Stored data
<<<<
(** Turns decided propositions into hypotheses. *)
Ltac simpl_decides :=
  repeat match goal with
  | H : bool_decide _ = true |- _ => apply bool_decide_eq_true in H
  | H : bool_decide _ = false |- _ => apply bool_decide_eq_false in H
  | H : (_ && _) = true |- _ => apply andb_true_iff in H as [? ?]
  | H : (_ || _) = false |- _ => apply orb_false_iff in H as [? ?]
  | H : (_ || _) = true |- _ => apply orb_true_iff in H as [H|H]
  | H : negb _ = true |- _ => apply negb_true_iff in H
  | H : negb _ = false |- _ => apply negb_false_iff in H
  end.

(** ** Relations every run of a computation respects

    [steps R m]: whatever [m] returns, its final state is [R]-related to the
    initial one.  With [R] a preorder the property composes; frame conditions
    ("this table is not written") are instances. *)
Definition steps {S E A} (R : S -> S -> Prop) (m : M S E A) : Prop :=
  forall s, R s (m s).2.

Section Steps.
Context {S E : Type} (R : S -> S -> Prop) `{!PreOrder R}.

Lemma steps_ret {A} (a : A) : steps (E := E) R (mret a).
Proof. intros s. cbn. reflexivity. Qed.

Lemma steps_lift {A} (m : outcome E A) : steps R (lift m).
Proof. intros s. cbn. reflexivity. Qed.

Lemma steps_throw {A} (e : E) : steps (A := A) R (throw e).
Proof. intros s. cbn. reflexivity. Qed.

Lemma steps_gets {A} (f : S -> A) : steps (E := E) R (gets f).
Proof. intros s. cbn. reflexivity. Qed.

Lemma steps_bind {A B} (m : M S E A) (f : A -> M S E B) :
  steps R m -> (forall a, steps R (f a)) -> steps R (m ≫= f).
Proof.
  intros Hm Hf s. unfold mbind, M_bind. specialize (Hm s).
  destruct (m s) as [[a|e|] s']; cbn in *; [|done|done].
  etrans; [done|]. apply Hf.
Qed.

Lemma steps_fmap {A B} (f : A -> B) (m : M S E A) : steps R m -> steps R (f <$> m).
Proof using Type. intros Hm s. specialize (Hm s). unfold fmap, M_fmap. by destruct (m s) as [[] ?]. Qed.

Lemma steps_for_each {A} (f : A -> M S E unit) l :
  (forall x, steps R (f x)) -> steps R (for_each f l).
Proof. intros Hf. induction l; cbn; [apply steps_ret|]. by apply steps_bind. Qed.

Lemma steps_with_err {F A} (g : E -> F) (m : M S E A) : steps R m -> steps R (with_err g m).
Proof using Type. intros Hm s. specialize (Hm s). unfold with_err. by destruct (m s) as [[] ?]. Qed.
End Steps.

(** A computation that never writes the state. *)
Definition read_only {S E A} (m : M S E A) : Prop := steps eq m.

Lemma read_only_run {S E A} (m : M S E A) s r s' : read_only m -> m s = (r, s') -> s' = s.
Proof. intros Hm Hr. specialize (Hm s). by rewrite Hr in Hm. Qed.

#[export] Hint Resolve steps_ret steps_lift steps_throw steps_gets steps_bind steps_fmap
  steps_for_each steps_with_err : sql.

(** [errs P m]: every error [m] returns satisfies [P]. *)
Definition errs {S E A} (P : E -> Prop) (m : M S E A) : Prop :=
  forall s e s', m s = (Err e, s') -> P e.

Section Errs.
Context {S E : Type} (P : E -> Prop).

Lemma errs_ret {A} (a : A) : errs (S := S) P (mret a).
Proof. by intros s e s' [=]. Qed.

Lemma errs_throw {A} (e : E) : P e -> errs (S := S) (A := A) P (throw e).
Proof. by intros ? s e' s' [= <-]. Qed.

Lemma errs_lift {A} (m : outcome E A) : (forall e, m = Err e -> P e) -> errs (S := S) P (lift m).
Proof. intros Hm s e s' [= He _]. by apply Hm. Qed.

Lemma errs_bind {A B} (m : M S E A) (f : A -> M S E B) :
  errs P m -> (forall a, errs P (f a)) -> errs P (m ≫= f).
Proof.
  intros Hm Hf s e s'. unfold mbind, M_bind. destruct (m s) as [[a|e'|] s1] eqn:H1; [|intros [= <- <-]|done].
  - by apply Hf.
  - by eapply Hm.
Qed.

Lemma errs_for_each {A} (f : A -> M S E unit) l : (forall x, errs P (f x)) -> errs P (for_each f l).
Proof. intros Hf. induction l; cbn; [apply errs_ret|]. by apply errs_bind. Qed.
End Errs.

(** ** Lists *)

Lemma filter_none {A} (p : A -> bool) l : (forall x, x ∈ l -> p x = false) -> List.filter p l = [].
Proof.
  induction l as [|x l IH]; cbn; [done|]. intros Hl. rewrite (Hl x) by constructor.
  apply IH. intros y Hy. apply Hl. by constructor.
Qed.

(** Steps through the combinators other files add. *)
Ltac steps_through := fail.

(** Decomposes a computation along its binds and case distinctions. *)
Ltac solve_steps :=
  repeat first
    [ progress intros
    | progress unfold read_only
    | case_match
    | apply steps_bind; [apply _| |intros]
    | apply steps_fmap
    | apply steps_with_err
    | steps_through
    | solve [eauto 4 with sql typeclass_instances] ].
>>>>
* _What to produce_: Retype the records above in full, matching each line exactly.

* _Response area_:
(** Turns decided propositions into hypotheses. *)
Ltac simpl_decides :=
  repeat match goal with
  | H : bool_decide _ = true |- _ => apply bool_decide_eq_true in H
  | H : bool_decide _ = false |- _ => apply bool_decide_eq_false in H
  | H : (_ && _) = true |- _ => apply andb_true_iff in H as [? ?]
  | H : (_ || _) = false |- _ => apply orb_false_iff in H as [? ?]
  | H : (_ || _) = true |- _ => apply orb_true_iff in H as [H|H]
  | H : negb _ = true |- _ => apply negb_true_iff in H
  | H : negb _ = false |- _ => apply negb_false_iff in H
  end.

(** ** Relations every run of a computation respects

    [steps R m]: whatever [m] returns, its final state is [R]-related to the
    initial one.  With [R] a preorder the property composes; frame conditions
    ("this table is not written") are instances. *)
Definition steps {S E A} (R : S -> S -> Prop) (m : M S E A) : Prop :=
  forall s, R s (m s).2.

Section Steps.
Context {S E : Type} (R : S -> S -> Prop) `{!PreOrder R}.

Lemma steps_ret {A} (a : A) : steps (E := E) R (mret a).
Proof. intros s. cbn. reflexivity. Qed.

Lemma steps_lift {A} (m : outcome E A) : steps R (lift m).
Proof. intros s. cbn. reflexivity. Qed.

Lemma steps_throw {A} (e : E) : steps (A := A) R (throw e).
Proof. intros s. cbn. reflexivity. Qed.

Lemma steps_gets {A} (f : S -> A) : steps (E := E) R (gets f).
Proof. intros s. cbn. reflexivity. Qed.

Lemma steps_bind {A B} (m : M S E A) (f : A -> M S E B) :
  steps R m -> (forall a, steps R (f a)) -> steps R (m ≫= f).
Proof.
  intros Hm Hf s. unfold mbind, M_bind. specialize (Hm s).
  destruct (m s) as [[a|e|] s']; cbn in *; [|done|done].
  etrans; [done|]. apply Hf.
Qed.

Lemma steps_fmap {A B} (f : A -> B) (m : M S E A) : steps R m -> steps R (f <$> m).
Proof using Type. intros Hm s. specialize (Hm s). unfold fmap, M_fmap. by destruct (m s) as [[] ?]. Qed.

Lemma steps_for_each {A} (f : A -> M S E unit) l :
  (forall x, steps R (f x)) -> steps R (for_each f l).
Proof. intros Hf. induction l; cbn; [apply steps_ret|]. by apply steps_bind. Qed.

Lemma steps_with_err {F A} (g : E -> F) (m : M S E A) : steps R m -> steps R (with_err g m).
Proof using Type. intros Hm s. specialize (Hm s). unfold with_err. by destruct (m s) as [[] ?]. Qed.
End Steps.

(** A computation that never writes the state. *)
Definition read_only {S E A} (m : M S E A) : Prop := steps eq m.

Lemma read_only_run {S E A} (m : M S E A) s r s' : read_only m -> m s = (r, s') -> s' = s.
Proof. intros Hm Hr. specialize (Hm s). by rewrite Hr in Hm. Qed.

#[export] Hint Resolve steps_ret steps_lift steps_throw steps_gets steps_bind steps_fmap
  steps_for_each steps_with_err : sql.

(** [errs P m]: every error [m] returns satisfies [P]. *)
Definition errs {S E A} (P : E -> Prop) (m : M S E A) : Prop :=
  forall s e s', m s = (Err e, s') -> P e.

Section Errs.
Context {S E : Type} (P : E -> Prop).

Lemma errs_ret {A} (a : A) : errs (S := S) P (mret a).
Proof. by intros s e s' [=]. Qed.

Lemma errs_throw {A} (e : E) : P e -> errs (S := S) (A := A) P (throw e).
Proof. by intros ? s e' s' [= <-]. Qed.

Lemma errs_lift {A} (m : outcome E A) : (forall e, m = Err e -> P e) -> errs (S := S) P (lift m).
Proof. intros Hm s e s' [= He _]. by apply Hm. Qed.

Lemma errs_bind {A B} (m : M S E A) (f : A -> M S E B) :
  errs P m -> (forall a, errs P (f a)) -> errs P (m ≫= f).
Proof.
  intros Hm Hf s e s'. unfold mbind, M_bind. destruct (m s) as [[a|e'|] s1] eqn:H1; [|intros [= <- <-]|done].
  - by apply Hf.
  - by eapply Hm.
Qed.

Lemma errs_for_each {A} (f : A -> M S E unit) l : (forall x, errs P (f x)) -> errs P (for_each f l).
Proof. intros Hf. induction l; cbn; [apply errs_ret|]. by apply errs_bind. Qed.
End Errs.

(** ** Lists *)

Lemma filter_none {A} (p : A -> bool) l : (forall x, x ∈ l -> p x = false) -> List.filter p l = [].
Proof.
  induction l as [|x l IH]; cbn; [done|]. intros Hl. rewrite (Hl x) by constructor.
  apply IH. intros y Hy. apply Hl. by constructor.
Qed.

(** Steps through the combinators other files add. *)
Ltac steps_through := fail.

(** Decomposes a computation along its binds and case distinctions. *)
Ltac solve_steps :=
  repeat first
    [ progress intros
    | progress unfold read_only
    | case_match
    | apply steps_bind; [apply _| |intros]
    | apply steps_fmap
    | apply steps_with_err
    | steps_through
    | solve [eauto 4 with sql typeclass_instances] ].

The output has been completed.